So many kinds of losing
It seems that grief takes many forms.
There is a wild pain that wakes you up in the night gasping for breath, a panic that makes your heart skip a beat. There are dreams that leave you weeping into your pillow. There can be screaming, anger and striking and tearing. It is the grief for the untimely, for ones who shouldn't have left the earth so quickly. I've never felt this kind of grief, but I've seen it and I've cried along with those who wake up in those nights with the darkness sitting heavy on them.
There is grief that has you lying in your bed, curled in a ball. Your tears leak into your pillow, you don't want to eat. Food seems pointless. You don't know what to do with the days that stretch on ahead, but you know that you need to be brave, sometime, somewhere. Soon. But now you will just curl up into yourself and cry into the softness. You miss your dear brother, or your husband. You weren't ready to let him go. I haven't been there, either.

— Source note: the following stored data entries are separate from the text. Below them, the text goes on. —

Lemma strictly_sorted_lookup l i j a b :
  strictly_sorted_by l → l !! i = Some a → l !! j = Some b → i < j → bytes_lt (key a) (key b).
Proof.
  unfold strictly_sorted_by. revert i j. induction l as [|c l IH]; intros i j Hs Hi Hj Hlt; [done|].
  inversion Hs as [|? ? Hs' Hall]; subst. destruct j as [|j]; [lia|]. destruct i as [|i]; simpl in *.
  - simplify_eq. rewrite Forall_fmap, Forall_forall in Hall. by apply Hall, (list_elem_of_lookup_2 _ j).
  - apply (IH i j); [done..|lia].
Qed.

(** A strictly sorted list is determined by its elements. *)
Lemma strictly_sorted_unique l k :
  strictly_sorted_by l → sorted_by k → l ≡ₚ k → l = k.
Proof.
  unfold strictly_sorted_by, sorted_by. revert k.
  induction l as [|a l IH]; intros k Hl Hk Hp; [by apply Permutation_nil_l in Hp|].
  destruct k as [|b k]; [by apply Permutation_nil_r in Hp|]. simpl in *.
  inversion Hl as [|? ? Hl' Hal]; inversion Hk as [|? ? Hk' Hbk]; subst.
  assert (a = b) as <-.
  { assert (a ∈ b :: k) as Ha by (rewrite <- Hp; left).
    assert (b ∈ a :: l) as Hb by (rewrite Hp; left).
    apply elem_of_cons in Ha as [->|Ha]; [done|]. apply elem_of_cons in Hb as [->|Hb]; [done|].
    rewrite Forall_fmap, Forall_forall in Hal, Hbk. specialize (Hal _ Hb). specialize (Hbk _ Ha).
    simpl in *. by apply bytes_lt_not_le in Hal. }
  f_equal. apply IH; [done..|]. by apply Permutation_cons_inv in Hp.
Qed.

Lemma strictly_sorted_weaken l : strictly_sorted_by l → sorted_by l.
Proof. apply StronglySorted_lt_le. Qed.
End sort.

(** [Vec::sort] on strings and [Vec::dedup]. *)
Definition sort (l : list bytes) : list bytes := sort_by id l.
Fixpoint dedup {A} `{EqDecision A} (l : list A) : list A :=
  match l with
  | a :: ((b :: _) as l') => if decide (a = b) then dedup l' else a :: dedup l'
  | l => l
  end.

Lemma dedup_cons {A} `{EqDecision A} (a b : A) l : dedup (a :: b :: l) = if decide (a = b) then dedup (b :: l) else a :: dedup (b :: l).
Proof. done. Qed.

Lemma elem_of_dedup {A} `{EqDecision A} (a : A) l : a ∈ dedup l ↔ a ∈ l.
Proof.
  induction l as [|b [|c l] IH]; [done..|]. rewrite dedup_cons, (elem_of_cons (c :: l)), <- IH.
  case_decide; [|by rewrite elem_of_cons]. subst. rewrite IH, elem_of_cons. naive_solver.
Qed.

Lemma dedup_sorted l : StronglySorted bytes_le l → StronglySorted bytes_lt (dedup l).
Proof.
  induction l as [|a [|b l] IH]; intros Hs; [constructor|by repeat constructor|].
  inversion Hs as [|? ? Hs' Hall]; subst. rewrite dedup_cons. case_decide as Hab; [by apply IH|].
  constructor; [by apply IH|]. apply Forall_forall. intros x Hx. rewrite elem_of_dedup in Hx.
  inversion Hs' as [|? ? _ Hbl]; subst. apply Forall_cons in Hall as [Hle _].
  apply bytes_le_lt_eq in Hle as [Hlt|?]; [|done].
  apply elem_of_cons in Hx as [->|Hx]; [done|]. rewrite Forall_forall in Hbl.
  apply Hbl, bytes_le_lt_eq in Hx as [?|<-]; [by etrans|done].
Qed.

Lemma sort_dedup_sorted l : StronglySorted bytes_lt (dedup (sort l)).
Proof.
  apply dedup_sorted. pose proof (sort_by_sorted id l) as Hs. unfold sorted_by in Hs.
  by rewrite list_fmap_id in Hs.
Qed.

(** The strictly sorted list of given members is unique. *)
Lemma sort_dedup_unique l k :
  StronglySorted bytes_lt k → (∀ a, a ∈ l ↔ a ∈ k) → dedup (sort l) = k.
Proof.
  intros Hk Heq. pose proof (sort_dedup_sorted l) as Hl.
  apply (strictly_sorted_unique id); unfold strictly_sorted_by, sorted_by; rewrite ?list_fmap_id;
    [done|by apply StronglySorted_lt_le|].
  apply NoDup_Permutation; [by apply StronglySorted_lt_NoDup..|].
  intros a. rewrite elem_of_dedup. unfold sort. rewrite (sort_by_perm id). apply Heq.
Qed.

Lemma elem_of_sort_dedup a l : a ∈ dedup (sort l) ↔ a ∈ l.
Proof. rewrite elem_of_dedup. unfold sort. by rewrite (sort_by_perm id). Qed.

(** ** Sorting numbers: [sort_unstable] then [dedup] *)
Definition sort_numbers (l : list N) : list N := merge_sort N.le l.

Lemma dedup_numbers_sorted l : StronglySorted N.le l → StronglySorted N.lt (dedup l).
Proof.
  induction l as [|a [|b l] IH]; intros Hs; [constructor|by repeat constructor|].
  inversion Hs as [|? ? Hs' Hall]; subst. rewrite dedup_cons. case_decide as Hab; [by apply IH|].
  constructor; [by apply IH|]. apply Forall_forall. intros x Hx. rewrite elem_of_dedup in Hx.
  inversion Hs' as [|? ? _ Hbl]; subst. apply Forall_cons in Hall as [Hle _].
  apply elem_of_cons in Hx as [->|Hx]; [lia|]. rewrite Forall_forall in Hbl. specialize (Hbl _ Hx). lia.
Qed.

Lemma sort_dedup_numbers_sorted l : StronglySorted N.lt (dedup (sort_numbers l)).
Proof. apply dedup_numbers_sorted, StronglySorted_merge_sort; apply _. Qed.

Lemma elem_of_sort_dedup_numbers a l : a ∈ dedup (sort_numbers l) ↔ a ∈ l.
Proof. rewrite elem_of_dedup. unfold sort_numbers. by rewrite merge_sort_Permutation. Qed.

Lemma StronglySorted_numbers_NoDup l : StronglySorted N.lt l → NoDup l.
Proof.
  induction 1 as [|a l Hs IH Hall]; constructor; [|done].
  intros Hin. rewrite Forall_forall in Hall. specialize (Hall _ Hin). lia.
Qed.

(** The strictly increasing list of given members is unique. *)
Lemma sort_dedup_numbers_unique l k :
  StronglySorted N.lt k → (∀ a, a ∈ l ↔ a ∈ k) → dedup (sort_numbers l) = k.
Proof.
  intros Hk Heq. pose proof (sort_dedup_numbers_sorted l) as Hl.
  assert (∀ k, StronglySorted N.lt k → StronglySorted N.le k) as Hweak.
  { induction 1 as [|a k' ? ? Hall]; constructor; [done|]. eapply Forall_impl; [done|]. simpl. lia. }
  apply (StronglySorted_unique N.le); [by apply Hweak..|].
  apply NoDup_Permutation; [by apply StronglySorted_numbers_NoDup..|].
  intros a. by rewrite elem_of_sort_dedup_numbers.
Qed.

(** ** [slice::binary_search_by]

    The loop of the standard library: [base] is the first index of the part of
    [size] elements still searched.  Every round at least halves [size], so its value
    is fuel enough.  The program uses the index of a match only, so the insertion
    point that the search gives without one is left out. *)
Section binary_search.
Context {A : Type} (cmp : A → comparison).

Fixpoint search_rounds (fuel : nat) (l : list A) (base size : nat) : nat :=
  match fuel with
  | O => base
  | S fuel =>
      if decide (1 < size) then
        let half := size / 2 in
        let mid := base + half in
        let base := match cmp <$> l !! mid with Some Gt => base | _ => mid end in
        search_rounds fuel l base (size - half)
      else base
  end.

Definition binary_search_by (l : list A) : option nat :=
  match l with
  | [] => None
  | _ =>
      let base := search_rounds (length l) l 0 (length l) in
      match cmp <$> l !! base with Some Eq => Some base | _ => None end
  end.

(** A match stays within the part that is searched. *)
Lemma search_rounds_finds l i fuel base size :
  (∀ j a, l !! j = Some a → j < i → cmp a = Lt) → (∀ j a, l !! j = Some a → i < j → cmp a = Gt) →
  (∀ a, l !! i = Some a → cmp a = Eq) →
  base + size ≤ length l → base ≤ i < base + size → size ≤ fuel →
  search_rounds fuel l base size = i.
Proof.
  intros Hbelow Habove Hat. revert base size. induction fuel as [|fuel IH]; intros base size Hl Hi Hf; [lia|].
  cbn [search_rounds]. case_decide as Hs; [|lia].
  assert (0 < size / 2 < size) as Hhalf by (split; [apply Nat.div_str_pos|apply Nat.div_lt]; lia).
  pose proof (Nat.Div0.mul_div_le size 2).
  destruct (lookup_lt_is_Some_2 l (base + size / 2)) as [a Ha]; [lia|]. rewrite Ha. cbn [fmap option_fmap option_map].
  destruct (Nat.lt_trichotomy (base + size / 2) i) as [Hlt|[Heq|Hgt]].
  - rewrite (Hbelow _ _ Ha Hlt). apply IH; lia.
  - rewrite <- Heq in Hat. rewrite (Hat _ Ha). apply IH; lia.
  - rewrite (Habove _ _ Ha Hgt). apply IH; lia.
Qed.
End binary_search.

(** On a list that is strictly sorted by the key compared, the search finds the
    element with the key, if there is one. *)
Lemma binary_search_by_key {A} (key : A → bytes) k l i :
  strictly_sorted_by key l →
  binary_search_by (λ a, bytes_compare (key a) k) l = Some i ↔ ∃ a, l !! i = Some a ∧ key a = k.
Proof.
  intros Hs. unfold binary_search_by. split.
  - destruct l as [|b l]; [done|]. set (base := search_rounds _ _ _ _ _).
    destruct ((b :: l) !! base) as [a|] eqn:Ha; simpl; [|done].
    destruct (bytes_compare (key a) k) eqn:Hc; [|done..]. intros [= <-].
    exists a. by rewrite <- bytes_compare_eq.
  - intros (a & Ha & <-). pose proof (lookup_lt_Some _ _ _ Ha) as Hlt.
    destruct l as [|b l]; [done|]. remember (b :: l) as m eqn:Hm. clear Hm b l. rename m into l.
    rewrite (search_rounds_finds _ _ i); try lia.
    + rewrite Ha. simpl. by rewrite (proj2 (bytes_compare_eq _ _)).
    + intros j c Hc Hj. by apply (strictly_sorted_lookup key l j i).
    + intros j c Hc Hj. rewrite bytes_compare_antisym.
      assert (bytes_lt (key a) (key c)) as ->; [|done]. by apply (strictly_sorted_lookup key l i j).
    + intros c Hc. simplify_eq. by apply bytes_compare_eq.
Qed.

And then there is grief that takes you gently. It is the longing for someone who will never be there again, but who led a long and full life, who had many days, many memories. It is a sharp pang when you look in the mirror and see your curly, curly hair- the hair that didn't come from nowhere, the annoying ringlets that you inherited. It is when you remember your special nickname, the one that your grandma used for you; "Pet Lamb." It is when you think, "Oh please can she come back? Just so I can hug her and smell her one more time? So I can hear her singing while she washed the dishes? So I can write down her stories?"
It is when you stop in your tracks on the way to walking somewhere, stop dead midway, stand staring off. You wait for your heart to feel okay again and then keep going the way you were, toward your kids who are waiting for you. This is the kind that is mine.